Dataset items -

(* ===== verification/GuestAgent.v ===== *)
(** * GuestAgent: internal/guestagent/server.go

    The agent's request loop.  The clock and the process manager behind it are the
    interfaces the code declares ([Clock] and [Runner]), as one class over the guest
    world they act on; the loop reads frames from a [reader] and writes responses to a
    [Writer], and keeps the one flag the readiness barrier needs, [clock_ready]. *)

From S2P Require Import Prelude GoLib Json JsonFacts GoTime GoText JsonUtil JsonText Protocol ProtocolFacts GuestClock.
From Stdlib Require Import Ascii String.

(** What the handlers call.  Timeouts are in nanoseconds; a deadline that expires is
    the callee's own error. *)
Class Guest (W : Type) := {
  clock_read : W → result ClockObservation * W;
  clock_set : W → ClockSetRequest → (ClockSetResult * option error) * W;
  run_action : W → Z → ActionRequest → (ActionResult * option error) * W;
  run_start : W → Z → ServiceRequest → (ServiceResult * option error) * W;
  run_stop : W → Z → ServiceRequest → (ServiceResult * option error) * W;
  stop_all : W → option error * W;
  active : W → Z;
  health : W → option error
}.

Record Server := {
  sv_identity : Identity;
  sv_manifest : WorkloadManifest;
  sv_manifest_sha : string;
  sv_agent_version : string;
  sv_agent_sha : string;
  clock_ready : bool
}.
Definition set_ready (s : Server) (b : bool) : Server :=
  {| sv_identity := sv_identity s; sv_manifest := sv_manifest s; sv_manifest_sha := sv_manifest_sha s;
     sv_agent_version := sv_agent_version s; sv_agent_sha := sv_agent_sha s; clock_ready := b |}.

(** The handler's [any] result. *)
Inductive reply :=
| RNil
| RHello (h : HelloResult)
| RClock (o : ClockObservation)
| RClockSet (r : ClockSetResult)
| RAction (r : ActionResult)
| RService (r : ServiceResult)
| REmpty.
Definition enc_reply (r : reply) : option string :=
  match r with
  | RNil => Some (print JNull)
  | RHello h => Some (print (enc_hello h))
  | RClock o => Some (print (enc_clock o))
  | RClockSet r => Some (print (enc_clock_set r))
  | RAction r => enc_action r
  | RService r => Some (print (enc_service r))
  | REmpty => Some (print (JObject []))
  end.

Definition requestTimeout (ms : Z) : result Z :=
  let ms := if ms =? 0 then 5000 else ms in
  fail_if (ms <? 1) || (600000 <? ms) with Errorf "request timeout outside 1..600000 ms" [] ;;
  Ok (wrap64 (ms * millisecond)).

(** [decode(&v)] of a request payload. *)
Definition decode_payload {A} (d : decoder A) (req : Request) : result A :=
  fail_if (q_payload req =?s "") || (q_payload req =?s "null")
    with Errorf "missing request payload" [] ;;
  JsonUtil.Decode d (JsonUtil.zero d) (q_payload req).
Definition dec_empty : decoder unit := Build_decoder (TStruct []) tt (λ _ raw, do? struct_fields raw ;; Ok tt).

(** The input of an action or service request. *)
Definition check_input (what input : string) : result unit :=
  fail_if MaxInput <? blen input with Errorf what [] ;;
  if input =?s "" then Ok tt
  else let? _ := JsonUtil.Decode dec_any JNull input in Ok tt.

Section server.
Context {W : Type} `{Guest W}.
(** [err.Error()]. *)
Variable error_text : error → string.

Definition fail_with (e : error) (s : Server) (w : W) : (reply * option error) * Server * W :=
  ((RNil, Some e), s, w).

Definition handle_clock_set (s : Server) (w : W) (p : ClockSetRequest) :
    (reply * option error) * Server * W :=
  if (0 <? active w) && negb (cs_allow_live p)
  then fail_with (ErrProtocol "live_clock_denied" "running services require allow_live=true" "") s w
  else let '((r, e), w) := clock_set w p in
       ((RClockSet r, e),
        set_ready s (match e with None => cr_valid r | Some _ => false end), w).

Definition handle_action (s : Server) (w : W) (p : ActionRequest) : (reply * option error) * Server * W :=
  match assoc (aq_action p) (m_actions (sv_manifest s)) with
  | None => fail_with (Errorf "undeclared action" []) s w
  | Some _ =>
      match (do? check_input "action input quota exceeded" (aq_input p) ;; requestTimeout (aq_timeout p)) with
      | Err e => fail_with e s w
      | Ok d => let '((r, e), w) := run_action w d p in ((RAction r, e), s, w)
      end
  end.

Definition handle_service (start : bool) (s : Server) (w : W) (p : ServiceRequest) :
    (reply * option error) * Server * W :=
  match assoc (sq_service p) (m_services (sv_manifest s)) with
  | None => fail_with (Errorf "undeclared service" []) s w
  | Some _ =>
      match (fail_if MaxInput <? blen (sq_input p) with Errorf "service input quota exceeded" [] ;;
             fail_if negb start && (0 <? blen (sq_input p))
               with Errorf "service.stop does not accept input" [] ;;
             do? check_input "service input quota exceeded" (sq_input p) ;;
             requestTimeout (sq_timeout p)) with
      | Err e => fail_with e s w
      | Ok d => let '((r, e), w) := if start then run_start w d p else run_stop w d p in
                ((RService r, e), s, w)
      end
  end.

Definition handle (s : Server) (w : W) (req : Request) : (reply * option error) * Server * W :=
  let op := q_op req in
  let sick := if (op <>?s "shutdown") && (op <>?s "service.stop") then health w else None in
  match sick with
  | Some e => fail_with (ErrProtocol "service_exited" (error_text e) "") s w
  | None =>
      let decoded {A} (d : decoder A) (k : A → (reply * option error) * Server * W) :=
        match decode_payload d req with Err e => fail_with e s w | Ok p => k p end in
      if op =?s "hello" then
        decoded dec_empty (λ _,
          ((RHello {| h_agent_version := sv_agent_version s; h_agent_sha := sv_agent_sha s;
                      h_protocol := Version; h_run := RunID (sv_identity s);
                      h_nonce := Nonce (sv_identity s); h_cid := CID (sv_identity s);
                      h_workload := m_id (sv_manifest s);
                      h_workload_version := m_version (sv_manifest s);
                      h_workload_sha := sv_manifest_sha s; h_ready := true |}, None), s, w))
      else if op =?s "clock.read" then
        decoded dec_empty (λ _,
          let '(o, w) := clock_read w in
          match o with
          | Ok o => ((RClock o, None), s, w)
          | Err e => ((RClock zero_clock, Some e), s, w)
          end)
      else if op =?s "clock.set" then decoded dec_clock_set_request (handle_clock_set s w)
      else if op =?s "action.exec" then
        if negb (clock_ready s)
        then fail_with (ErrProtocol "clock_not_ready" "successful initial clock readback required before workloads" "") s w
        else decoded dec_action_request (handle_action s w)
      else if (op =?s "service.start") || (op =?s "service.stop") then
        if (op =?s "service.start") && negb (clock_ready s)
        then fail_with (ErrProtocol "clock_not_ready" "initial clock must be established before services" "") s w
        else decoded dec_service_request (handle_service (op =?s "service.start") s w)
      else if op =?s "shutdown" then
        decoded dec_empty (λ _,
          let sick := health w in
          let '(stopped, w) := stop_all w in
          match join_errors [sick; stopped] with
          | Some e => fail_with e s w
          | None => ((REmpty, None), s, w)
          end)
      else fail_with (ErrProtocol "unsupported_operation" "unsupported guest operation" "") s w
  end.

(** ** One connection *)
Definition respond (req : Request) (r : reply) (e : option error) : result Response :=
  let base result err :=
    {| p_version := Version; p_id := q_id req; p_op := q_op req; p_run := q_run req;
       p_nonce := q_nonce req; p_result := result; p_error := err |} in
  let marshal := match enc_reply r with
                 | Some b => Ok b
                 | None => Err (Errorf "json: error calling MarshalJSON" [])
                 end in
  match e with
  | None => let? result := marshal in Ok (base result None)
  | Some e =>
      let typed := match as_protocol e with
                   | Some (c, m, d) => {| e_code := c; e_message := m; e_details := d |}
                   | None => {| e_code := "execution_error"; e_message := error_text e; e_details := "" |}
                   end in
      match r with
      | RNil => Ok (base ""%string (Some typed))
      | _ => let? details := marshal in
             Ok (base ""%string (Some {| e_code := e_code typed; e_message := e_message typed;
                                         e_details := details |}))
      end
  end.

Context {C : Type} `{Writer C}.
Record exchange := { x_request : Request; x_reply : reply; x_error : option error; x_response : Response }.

...

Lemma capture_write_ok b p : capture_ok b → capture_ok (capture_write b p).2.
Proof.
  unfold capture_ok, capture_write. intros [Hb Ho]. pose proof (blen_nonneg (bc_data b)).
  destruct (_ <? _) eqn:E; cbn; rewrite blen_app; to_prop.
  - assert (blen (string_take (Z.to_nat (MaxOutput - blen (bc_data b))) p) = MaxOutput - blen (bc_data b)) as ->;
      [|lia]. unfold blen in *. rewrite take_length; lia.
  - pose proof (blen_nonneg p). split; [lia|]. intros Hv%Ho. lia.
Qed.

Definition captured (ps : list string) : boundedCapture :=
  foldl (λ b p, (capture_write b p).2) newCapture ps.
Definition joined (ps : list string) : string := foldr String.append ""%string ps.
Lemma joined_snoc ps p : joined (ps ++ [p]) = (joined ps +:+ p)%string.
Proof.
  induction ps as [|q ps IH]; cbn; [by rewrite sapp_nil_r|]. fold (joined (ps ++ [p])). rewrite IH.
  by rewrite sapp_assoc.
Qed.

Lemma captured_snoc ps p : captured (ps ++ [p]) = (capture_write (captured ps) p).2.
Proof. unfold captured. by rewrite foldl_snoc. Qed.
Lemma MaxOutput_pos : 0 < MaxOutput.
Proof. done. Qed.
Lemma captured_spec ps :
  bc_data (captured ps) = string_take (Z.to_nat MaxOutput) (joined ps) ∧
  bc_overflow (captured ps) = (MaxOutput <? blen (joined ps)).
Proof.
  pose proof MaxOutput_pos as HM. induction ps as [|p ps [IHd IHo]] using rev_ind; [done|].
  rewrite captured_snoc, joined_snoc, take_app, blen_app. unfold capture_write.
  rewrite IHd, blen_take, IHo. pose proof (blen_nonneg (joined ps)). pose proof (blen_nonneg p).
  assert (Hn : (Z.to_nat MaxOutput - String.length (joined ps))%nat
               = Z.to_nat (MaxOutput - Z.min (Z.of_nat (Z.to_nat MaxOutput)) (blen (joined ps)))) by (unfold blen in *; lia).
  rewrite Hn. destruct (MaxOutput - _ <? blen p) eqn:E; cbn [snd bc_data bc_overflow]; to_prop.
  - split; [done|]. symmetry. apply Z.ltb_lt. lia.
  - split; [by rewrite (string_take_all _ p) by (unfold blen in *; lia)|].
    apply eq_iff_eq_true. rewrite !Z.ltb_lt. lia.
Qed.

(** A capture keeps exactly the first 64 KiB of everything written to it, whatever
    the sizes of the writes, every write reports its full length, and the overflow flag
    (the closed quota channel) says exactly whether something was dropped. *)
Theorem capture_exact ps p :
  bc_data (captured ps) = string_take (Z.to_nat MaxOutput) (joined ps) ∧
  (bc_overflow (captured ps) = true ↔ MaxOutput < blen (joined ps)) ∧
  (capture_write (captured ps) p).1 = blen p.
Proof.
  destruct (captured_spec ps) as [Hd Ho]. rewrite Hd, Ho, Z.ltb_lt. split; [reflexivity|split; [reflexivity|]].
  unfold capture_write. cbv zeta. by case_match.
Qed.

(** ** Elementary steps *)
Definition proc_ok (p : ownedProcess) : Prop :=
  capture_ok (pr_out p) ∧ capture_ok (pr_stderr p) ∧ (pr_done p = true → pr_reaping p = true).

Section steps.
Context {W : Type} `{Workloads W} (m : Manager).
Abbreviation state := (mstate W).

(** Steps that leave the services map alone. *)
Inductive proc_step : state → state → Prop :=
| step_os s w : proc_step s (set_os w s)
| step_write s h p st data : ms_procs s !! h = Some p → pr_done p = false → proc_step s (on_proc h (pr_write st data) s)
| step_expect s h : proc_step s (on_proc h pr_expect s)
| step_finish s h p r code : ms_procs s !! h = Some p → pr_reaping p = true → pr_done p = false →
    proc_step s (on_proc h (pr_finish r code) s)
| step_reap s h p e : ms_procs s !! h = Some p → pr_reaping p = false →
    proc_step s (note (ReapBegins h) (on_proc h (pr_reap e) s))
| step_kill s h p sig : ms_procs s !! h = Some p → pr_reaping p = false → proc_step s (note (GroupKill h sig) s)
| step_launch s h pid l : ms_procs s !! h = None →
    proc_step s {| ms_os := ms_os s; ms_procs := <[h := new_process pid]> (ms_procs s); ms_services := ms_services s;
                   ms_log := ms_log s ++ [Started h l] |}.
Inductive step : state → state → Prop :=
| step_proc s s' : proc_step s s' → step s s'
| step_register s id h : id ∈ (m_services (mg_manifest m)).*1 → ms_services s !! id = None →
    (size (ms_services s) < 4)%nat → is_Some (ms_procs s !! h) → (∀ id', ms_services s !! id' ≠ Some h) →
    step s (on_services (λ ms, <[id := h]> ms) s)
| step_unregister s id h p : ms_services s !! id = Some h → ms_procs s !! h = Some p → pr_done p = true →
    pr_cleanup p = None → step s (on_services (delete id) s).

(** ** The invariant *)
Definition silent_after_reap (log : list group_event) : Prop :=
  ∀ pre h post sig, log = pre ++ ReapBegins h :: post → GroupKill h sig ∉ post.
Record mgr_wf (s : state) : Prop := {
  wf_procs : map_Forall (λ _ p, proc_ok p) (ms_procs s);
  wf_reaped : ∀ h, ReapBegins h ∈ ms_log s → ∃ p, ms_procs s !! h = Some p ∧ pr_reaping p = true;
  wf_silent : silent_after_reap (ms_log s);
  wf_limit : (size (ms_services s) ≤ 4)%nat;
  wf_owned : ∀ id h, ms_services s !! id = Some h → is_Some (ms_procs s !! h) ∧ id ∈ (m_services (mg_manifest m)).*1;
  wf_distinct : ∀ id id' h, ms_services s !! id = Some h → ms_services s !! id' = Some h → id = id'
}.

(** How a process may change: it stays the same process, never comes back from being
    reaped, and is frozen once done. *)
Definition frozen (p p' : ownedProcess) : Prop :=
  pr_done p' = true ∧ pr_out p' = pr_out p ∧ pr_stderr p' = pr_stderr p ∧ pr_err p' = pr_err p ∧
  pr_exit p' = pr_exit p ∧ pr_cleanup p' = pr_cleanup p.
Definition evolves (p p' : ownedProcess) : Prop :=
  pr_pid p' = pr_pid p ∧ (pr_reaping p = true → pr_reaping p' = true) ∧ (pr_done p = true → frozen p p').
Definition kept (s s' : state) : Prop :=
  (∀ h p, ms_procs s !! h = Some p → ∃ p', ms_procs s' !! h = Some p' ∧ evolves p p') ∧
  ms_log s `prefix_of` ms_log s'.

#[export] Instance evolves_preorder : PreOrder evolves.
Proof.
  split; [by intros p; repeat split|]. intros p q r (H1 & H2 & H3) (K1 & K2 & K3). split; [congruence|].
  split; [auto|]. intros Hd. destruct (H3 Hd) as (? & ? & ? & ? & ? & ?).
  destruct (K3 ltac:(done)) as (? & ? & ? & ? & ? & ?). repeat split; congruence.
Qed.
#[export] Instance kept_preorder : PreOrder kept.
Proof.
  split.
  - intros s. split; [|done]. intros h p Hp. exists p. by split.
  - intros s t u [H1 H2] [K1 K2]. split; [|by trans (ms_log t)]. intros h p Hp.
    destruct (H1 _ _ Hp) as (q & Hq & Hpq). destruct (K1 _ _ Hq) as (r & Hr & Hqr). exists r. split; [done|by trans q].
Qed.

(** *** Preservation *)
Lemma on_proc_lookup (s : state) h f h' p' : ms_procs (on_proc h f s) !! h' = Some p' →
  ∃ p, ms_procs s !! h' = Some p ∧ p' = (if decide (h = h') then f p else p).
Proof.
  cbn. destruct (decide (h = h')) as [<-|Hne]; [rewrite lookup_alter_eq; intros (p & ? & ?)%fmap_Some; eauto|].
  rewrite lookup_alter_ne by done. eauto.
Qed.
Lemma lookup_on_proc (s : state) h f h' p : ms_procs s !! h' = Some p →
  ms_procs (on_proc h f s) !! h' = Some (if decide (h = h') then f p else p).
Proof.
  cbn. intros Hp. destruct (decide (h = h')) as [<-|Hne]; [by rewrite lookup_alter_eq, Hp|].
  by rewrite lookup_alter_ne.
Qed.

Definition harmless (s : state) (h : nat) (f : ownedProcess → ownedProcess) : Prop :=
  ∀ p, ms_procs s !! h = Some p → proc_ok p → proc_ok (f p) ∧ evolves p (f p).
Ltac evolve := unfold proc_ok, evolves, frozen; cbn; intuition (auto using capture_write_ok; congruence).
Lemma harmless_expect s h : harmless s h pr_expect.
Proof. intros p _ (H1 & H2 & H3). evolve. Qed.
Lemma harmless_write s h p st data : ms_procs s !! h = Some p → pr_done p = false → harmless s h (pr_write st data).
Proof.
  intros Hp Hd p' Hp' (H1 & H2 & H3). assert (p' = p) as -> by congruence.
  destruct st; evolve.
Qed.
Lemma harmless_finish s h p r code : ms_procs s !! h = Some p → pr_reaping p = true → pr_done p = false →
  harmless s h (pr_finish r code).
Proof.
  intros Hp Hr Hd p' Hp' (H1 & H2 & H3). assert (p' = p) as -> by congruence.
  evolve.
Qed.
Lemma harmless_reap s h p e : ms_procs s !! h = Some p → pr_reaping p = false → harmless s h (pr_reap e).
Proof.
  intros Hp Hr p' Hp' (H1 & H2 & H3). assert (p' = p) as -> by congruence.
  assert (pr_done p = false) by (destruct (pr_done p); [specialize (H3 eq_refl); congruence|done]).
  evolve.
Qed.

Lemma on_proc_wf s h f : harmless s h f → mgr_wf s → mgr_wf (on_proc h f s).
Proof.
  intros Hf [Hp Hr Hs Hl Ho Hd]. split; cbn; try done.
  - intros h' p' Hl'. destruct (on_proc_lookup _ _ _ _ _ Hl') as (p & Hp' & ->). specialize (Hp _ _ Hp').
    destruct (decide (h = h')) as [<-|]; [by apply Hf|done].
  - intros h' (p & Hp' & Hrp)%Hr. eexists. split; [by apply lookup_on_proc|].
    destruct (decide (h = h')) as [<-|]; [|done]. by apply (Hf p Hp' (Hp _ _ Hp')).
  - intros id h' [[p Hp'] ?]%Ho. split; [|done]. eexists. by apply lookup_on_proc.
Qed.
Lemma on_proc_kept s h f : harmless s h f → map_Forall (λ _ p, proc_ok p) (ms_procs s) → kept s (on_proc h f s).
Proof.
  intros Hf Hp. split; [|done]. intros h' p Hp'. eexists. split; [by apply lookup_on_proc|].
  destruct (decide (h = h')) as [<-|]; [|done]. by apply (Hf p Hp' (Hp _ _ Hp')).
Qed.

REQUIREMENT - One stretch of the lines above is wanted, from the line that contains "(* ===== verification/GuestAgent.v ===== *)" through the line that contains "From S2P Require". Output it exactly.

ANSWER TO THE PROBLEM -
(* ===== verification/GuestAgent.v ===== *)
(** * GuestAgent: internal/guestagent/server.go

    The agent's request loop.  The clock and the process manager behind it are the
    interfaces the code declares ([Clock] and [Runner]), as one class over the guest
    world they act on; the loop reads frames from a [reader] and writes responses to a
    [Writer], and keeps the one flag the readiness barrier needs, [clock_ready]. *)

From S2P Require Import Prelude GoLib Json JsonFacts GoTime GoText JsonUtil JsonText Protocol ProtocolFacts GuestClock.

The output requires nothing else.